Japan Geoscience Union Meeting 2023

Presentation information

[E] Oral

S (Solid Earth Sciences ) » S-SS Seismology

[S-SS04] Seismological advances in the ocean

Mon. May 22, 2023 9:00 AM - 10:15 AM 106 (International Conference Hall, Makuhari Messe)

convener:Tatsuya Kubota(National Research Institute for Earth Science and Disaster Resilience), Takashi Tonegawa(Research and Development center for Earthquake and Tsunami, Japan Agency for Marine-Earth Science and Technology), Yukihiro Nakatani(Nansei-Toko Observatory for Earthquakes and Volcanoes, Graduate School of Science and Engineering, Kagoshima University), Chairperson:Takashi Tonegawa(Research and Development center for Earthquake and Tsunami, Japan Agency for Marine-Earth Science and Technology), HyeJeong Kim(Earthquake Research Institute, University of Tokyo)

9:45 AM - 10:00 AM

[SSS04-04] The application of full waveform inversion in marine seismology: from industry to tectonics

★Invited Papers

*Yanfang Qin1 (1.Japan Agency for Marine-Earth Science and Technology)
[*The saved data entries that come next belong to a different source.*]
(* ===== verification/SmartRTLSafety.v ===== *)
(** The way back as a whole: whatever the vehicle and the background thread do, in
    whatever order, every access is inside its array and every loop ends, as long as
    the stack of the simplification is long enough. *)
From S2P Require Import Prelude Float32 HalStorage HalStorageSpec SmartRTL SmartRTLSpec SmartRTLSimplify.
From S2P Require Import SmartRTLPrune SmartRTLLoops.
Open Scope urus_scope.
Import SmartRTL FloatOrder Marks.
#[local] Abbreviation length := (@Datatypes.length _).

(** * The tolerance *)

Lemma round_aux_not_negative m e l : f32_lt (binary_round_aux prec emax false m e l) (f32_of_Z 0) = false.
Proof.
  unfold binary_round_aux. destruct (shr_fexp _ _ _ _ _) as [mrs' e']. destruct (shr_fexp _ _ _ _ _) as [mrs'' e''].
  destruct (shr_m mrs'') as [|p|p]; try done. by destruct (_ <=? _).
Qed.

(** [is_positive(_accuracy)] *)
Lemma epsilon_not_negative a : is_positive a = true ->
  f32_lt (SMARTRTL_SIMPLIFY_EPSILON a) (f32_of_Z 0) = false.
Proof.
  intros Ha. unfold SMARTRTL_SIMPLIFY_EPSILON. destruct a as [s|s| |s m e]; try done; destruct s; try done.
  change (f32_lit 1 (-1)) with (S754_finite false 8388608 (-24)). cbn [SFmul xorb]. apply round_aux_not_negative.
Qed.

(** * Removal of loops, whatever the path has become *)

Lemma live_drop_last p i : loops_count p = Z.of_nat (S i) -> counted p -> exists l,
  arr_get (loops p) (Z.of_nat i) = Some l /\ live p = take i (loops p) ++ [l].
Proof.
  unfold counted, loops_max. intros Hi [Hc _]. destruct (lookup_lt_is_Some_2 (loops p) i) as [l Hl]; [lia|].
  exists l. rewrite arr_get_lookup, Nat2Z.id by lia. split; [done|]. unfold live. rewrite Hi, Nat2Z.id. by apply take_S_r.
Qed.

(** What the removal may change. *)
Record pruned (bound : Z) (s s' : t) : Prop := {
  pr_active : _active s' = true -> _active s = true;
  pr_path : length (_path s') = length (_path s);
  pr_count : 0 <= _path_points_count s' <= _path_points_count s;
  pr_counted : counted (_prune s');
  pr_good : good_loops bound (live (_prune s'));
  pr_search : exists ls n, _prune s' = set_loops (_prune s) ls n;
  pr_rest : _simplify s' = _simplify s /\ _path_points_completed_limit s' = _path_points_completed_limit s
}.

Lemma remove_loops_safe bound i : forall num removed s, loops_count (_prune s) = Z.of_nat i -> counted (_prune s) ->
  good_loops bound (live (_prune s)) -> bound <= zlen (_path s) -> 0 <= _path_points_count s <= zlen (_path s) ->
  zlen (_path s) <= SMARTRTL_POINTS_MAX ->
  exists s', remove_loops i num removed s = Done s' /\ pruned bound s s'.
Proof.
  unfold SMARTRTL_POINTS_MAX. induction i as [|i IH]; intros num removed s Hi Hcd Hg Hb Hc Hp.
  { exists s. split; [done|]. constructor; try done; [lia|]. exists (loops (_prune s)), (loops_count (_prune s)).
    by destruct (_prune s). }
  cbn [remove_loops]. destruct (_ <? _).
  2:{ exists s. split; [done|]. constructor; try done; [lia|]. exists (loops (_prune s)), (loops_count (_prune s)).
      by destruct (_prune s). }
  destruct (live_drop_last _ _ Hi Hcd) as (l & Hl & Hlive). rewrite Hl. cbn [access mbind outcome_bind].
  rewrite Hlive in Hg. pose proof Hg as Hg1. apply good_snoc in Hg1 as (_ & [Hl1 Hl2] & _).
  destruct (remove_one_spec l (_path_points_count s) (_path s)) as (path' & E & Hlp & _); [split; lia|lia|lia|].
  rewrite E. cbn [mbind outcome_bind]. rewrite (u16_small (end_index l - start_index l)) by lia.
  destruct (_ >? _) eqn:Hgt.
  2:{ eexists. split; [reflexivity|]. constructor; cbn; try done; [lia|by rewrite Hlive|].
      exists (loops (_prune s)), (loops_count (_prune s)). by destruct (_prune s). }
  apply Z.gtb_lt in Hgt. set (n := end_index l - start_index l) in *.
  match goal with |- context [remove_loops i num ?r ?x] => set (s1 := x); set (r1 := r) end.
  destruct Hcd as [Hcd1 Hcd2]. unfold loops_max in *.
  assert (Hls : length (take i (loops (_prune s))) = i) by (rewrite length_take; lia).
  assert (Hcount1 : loops_count (_prune s1) = Z.of_nat i).
  { unfold s1. cbn. rewrite Hi, u16_small by lia. lia. }
  assert (Hlen1 : length (loops (_prune s1)) = length (loops (_prune s))).
  { unfold s1. cbn. rewrite length_app, length_map, length_drop, Hls. lia. }
  assert (Hlive1 : live (_prune s1) = map (fix_indices l n) (take i (loops (_prune s)))).
  { unfold live. rewrite Hcount1, Nat2Z.id. unfold s1. cbn. rewrite take_app_length'; [done|]. by rewrite length_map. }
  destruct (IH num r1 s1 Hcount1) as (s' & Es & [Ha Hpl Hcn Hcd' Hgd (ls & m & Hpr) [Hq Hlim]]).
  - unfold counted, loops_max. rewrite Hcount1, Hlen1. lia.
  - rewrite Hlive1. apply (good_loops_le (bound - n)); [unfold n; lia|]. apply good_fixed; [lia|done].
  - cbn. lia.
  - cbn. lia.
  - cbn. lia.
  - exists s'. split; [done|]. constructor; try done; [by rewrite Hpl|cbn in Hcn; unfold n in *; lia|].
    exists ls, m. by rewrite Hpr.
Qed.

(** * The state *)

Section safety.
Context (_accuracy : spec_float).
#[local] Abbreviation MAX := SMARTRTL_POINTS_MAX.
Hypothesis accuracy_positive : is_positive _accuracy = true.

(** The state between two steps: [pending] is what the background thread has read. *)
Record sinv (s : t) (pending : option (Z * Z)) : Prop := {
  si_path : 0 < zlen (_path s) <= MAX;
  si_count : 0 <= _path_points_count s <= zlen (_path s);
  si_marks : ok (bitmask (_simplify s));
  si_stack : stack_max (_simplify s) < 65535;
  si_points : 0 <= s_points_count (_simplify s) <= zlen (_path s);
  si_simplify : s_complete (_simplify s) = false -> inv _accuracy false (_path s) (_simplify s);
  si_completed : _active s = true \/ pending <> None -> s_points_completed (_simplify s) <= zlen (_path s);
  si_prune : loops_inv _accuracy false (_path s) (zlen (_path s)) (_prune s);
  si_search : p_complete (_prune s) = false -> 4 <= p_points_count (_prune s) ->
    search_at (zlen (_path s)) (_prune s);
  si_pending : forall c l, pending = Some (c, l) -> 0 <= c <= zlen (_path s)
}.

Lemma epsilon_ok : f32_lt (SMARTRTL_SIMPLIFY_EPSILON _accuracy) (f32_of_Z 0) = false.
Proof. by apply epsilon_not_negative. Qed.

Lemma inv_weaken path q : inv _accuracy true path q -> inv _accuracy false path q.
Proof. intros [[] Hf]. by split. Qed.

(** The path may change in any way. *)
Lemma inv_any_path path path' q : length path' = length path -> inv _accuracy false path q -> inv _accuracy false path' q.
Proof.
  intros Hl [Hc Hf]. split; [|done]. destruct Hc. constructor; try done. by rewrite Hl.
Qed.

Lemma loops_any_path path path' n p : loops_inv _accuracy false path n p -> loops_inv _accuracy false path' n p.
Proof. intros [Hc Hg _]. by split. Qed.

(** Another path of the same length, points of it, times and answers. *)
Lemma sinv_path s s' pending : sinv s pending -> length (_path s') = length (_path s) ->
  0 <= _path_points_count s' <= zlen (_path s) -> _simplify s' = _simplify s -> _prune s' = _prune s ->
  (_active s' = true -> _active s = true) -> sinv s' pending.
Proof.
  intros [H1 H2 H3 H4 H5 H6 H7 H8 H9 H10] Hl Hc Hq Hp Ha. constructor; rewrite ?Hl, ?Hq, ?Hp; try done.
  - intros Hf. by apply (inv_any_path (_path s)); [|apply H6].
  - intros [?|?]; apply H7; auto.
  - by apply (loops_any_path (_path s)).
Qed.

Lemma sinv_simplify s q pending : sinv s pending -> ok (bitmask q) -> stack_max q < 65535 ->
  0 <= s_points_count q <= zlen (_path s) -> (s_complete q = false -> inv _accuracy false (_path s) q) ->
  s_points_completed q <= Z.max (s_points_completed (_simplify s)) 0 \/ s_points_completed q <= zlen (_path s) ->
  sinv (set_simplify s q) pending.
Proof.
  intros [H1 H2 H3 H4 H5 H6 H7 H8 H9 H10] Hb Hm Hn Hi Hd. constructor; try done. cbn. intros Hor. specialize (H7 Hor). lia.
Qed.

Lemma sinv_prune s p pending : sinv s pending -> loops_inv _accuracy false (_path s) (zlen (_path s)) p ->
  (p_complete p = false -> 4 <= p_points_count p -> search_at (zlen (_path s)) p) -> sinv (set_prune s p) pending.
Proof. intros [] Hp Hs. by constructor. Qed.

(** Every step is defined, except that the stack of the simplification may be full. *)
Definition safe (s : t) (pending : option (Z * Z)) (r : outcome t) : Prop :=
  match r with
  | Done s' => sinv s' pending /\ length (_path s') = length (_path s) /\
      stack_max (_simplify s') = stack_max (_simplify s)
  | Undefined => stack_max (_simplify s) + 1 < zlen (_path s)
  | OutOfFuel => False
  end.

Lemma add_point_safe take point s pending : sinv s pending -> exists ok s', add_point _accuracy take point s = Done (ok, s') /\
  sinv s' pending /\ length (_path s') = length (_path s) /\ _simplify s' = _simplify s /\ _prune s' = _prune s /\
  _active s' = _active s.
Proof.
  intros Hs. pose proof (si_path _ _ Hs) as Hp. pose proof (si_count _ _ Hs) as Hc. unfold SMARTRTL_POINTS_MAX in Hp.
  unfold add_point. destruct take; cbn [negb]; [|by exists false, s].
  assert (Hfar : exists b, (if _path_points_count s >? 0 then
             last_pos ← access (arr_get (_path s) (_path_points_count s - 1));
             Done (negb (f32_lt (Vector3.distance_squared last_pos point) (Vector3.sq _accuracy)))
           else Done true) = Done b).
  { destruct (Z.gtb_spec (_path_points_count s) 0); [|by eexists].
    destruct (arr_get_Some (_path s) (_path_points_count s - 1)) as [q ->]; [lia|]. by eexists. }
  destruct Hfar as [b ->]. cbn [mbind outcome_bind]. destruct b; cbn [negb]; [|by exists true, s].
  unfold _path_points_max. rewrite Z.geb_leb. destruct (Z.leb_spec (zlen (_path s)) (_path_points_count s)); [by exists false, s|].
  rewrite arr_set_Some by lia. cbn [access mbind outcome_bind]. eexists true, _. split; [reflexivity|].
  cbn. rewrite length_insert. split; [|done]. rewrite u16_small by lia. eapply sinv_path; try done; cbn; [by rewrite length_insert|lia].
Qed.

Lemma pop_point_safe take s pending : sinv s pending ->
  exists r s', pop_point take s = Done (r, s') /\ sinv s' pending /\ length (_path s') = length (_path s) /\
    _simplify s' = _simplify s.
Proof.
  intros Hs. pose proof (si_path _ _ Hs) as Hp. pose proof (si_count _ _ Hs) as Hc. unfold SMARTRTL_POINTS_MAX in Hp.
  unfold pop_point. destruct (_active s); cbn [negb]; [|by exists None, s].
  destruct take; cbn [negb]; [|by exists None, s]. destruct (Z.eqb_spec (_path_points_count s) 0); [by exists None, s|].
  rewrite u16_small by lia. destruct (arr_get_Some (_path s) (_path_points_count s - 1)) as [q ->]; [lia|].
  cbn [access mbind outcome_bind]. eexists _, _. split; [reflexivity|]. cbn. split; [|done].
  eapply sinv_path; try done; cbn; lia.
Qed.

Lemma reset_simplification_safe s pending : sinv s pending -> exists q, reset_simplification (_simplify s) = Done q /\
  ok (bitmask q) /\ stack_max q = stack_max (_simplify s) /\ s_points_count q = 0 /\ s_points_completed q = 0 /\
  inv _accuracy false (_path s) q.
Proof.
  intros Hs. destruct (restart_inv _accuracy (_path s) 0 (_simplify s)) as (q & E & [Hc Hf] & Hq & Hq2 & Hq3 & Hq4 & _);
    [apply Hs|apply Hs|done|lia|].
  unfold reset_simplification. rewrite E. cbn [mbind outcome_bind]. eexists. split; [reflexivity|].
  cbn. split; [apply Hc|]. split; [done|]. split; [done|]. split; [done|]. split; [|done].
  destruct Hc. by constructor.
Qed.

Lemma set_home_safe take now okp pos s pending : sinv s pending -> exists s',
  set_home _accuracy take now okp pos s = Done s' /\ sinv s' pending /\ length (_path s') = length (_path s) /\
  stack_max (_simplify s') = stack_max (_simplify s).
Proof.
  intros Hs. unfold set_home. pose proof (si_path _ _ Hs) as Hp. unfold SMARTRTL_POINTS_MAX in Hp.
  destruct (reset_simplification_safe s pending Hs) as (q & E & Hb & Hm & Hn & Hcm & Hi).
  cbn [_simplify set_path]. rewrite E. cbn [mbind outcome_bind].
  match goal with |- context [add_point _ _ _ ?x] => set (s1 := x) end.
  assert (Hpr : loops_inv _accuracy false (_path s) (zlen (_path s)) (reset_pruning (_prune s))).
  { pose proof (li_counted _ _ _ _ _ (si_prune _ _ Hs)) as [H1 H2]. split; [|split; constructor|done].
    split; [unfold loops_max; cbn; lia|exact H2]. }
  assert (Hs1 : sinv s1 pending).
  { constructor; cbn; try rewrite Hm; try rewrite Hn; try rewrite Hcm; try done; try lia; try apply Hs. }
  destruct okp; cbn [negb]; [|by exists s1].
  destruct (add_point_safe take pos s1 pending Hs1) as (ok' & s2 & E2 & Hs2 & Hl & Hq & Hpr2 & Ha).
  rewrite E2. cbn [mbind outcome_bind]. assert (Hm2 : stack_max (_simplify s2) = stack_max (_simplify s)) by by rewrite Hq.
  destruct ok'; cbn [negb]; [|by exists s2]. eexists. split; [reflexivity|]. cbn. split; [|done].
  destruct Hs2. constructor; try done. cbn. intros _. rewrite Hq. cbn. rewrite Hcm. lia.
Qed.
Keywords:seismic, full waveform inversion, subduction zone

Full waveform inversion (FWI) has become an important method to extract information from the subsurface in the oil and gas industry. It involves iteratively minimizing a misfit function between observed and synthetically calculated data. The FWI has been most successful in inverting first arrival refracted or wide-angle reflection data, providing information on short to medium wavelength information, and filling the gap between the long wavelength information provided by travel time tomography and the short wavelength information from pre-critical seismic reflection data. Therefore, it has been mainly used in shallow waters where refraction arrivals are observed at short offsets. However, in the field of tectonics, we always need to deal with deep waters and complex seafloor environments, such as subduction zones. Therefore, longer streamer and sparsely spaced ocean bottom seismometer (OBS) data could be helpful to acquire refractions to investigate the deep structures through the complex topography. Here I show the application of FWI to both streamer data and OBS data acquired in two subduction zones, respectively. The first case is by using a 15-km-long offset streamer data acquired offshore Sumatra. I applied downward continuation to the streamer data to improve S/N ratio and boost the refraction arrivals, and then performed FWI on the preprocessed data. The second case study target at the recent densely deployed OBS data (1 km apart from each) acquired in the Nankai Trough, a combination of ray tracing tomography and FWI has been applied, and reconstructs the detailed subsurface velocity structure. Both cases suggest that the FWI method is much more advanced than the traditional traveltime tomography, and it can provide much higher resolution quantitative imaging of the subsurface.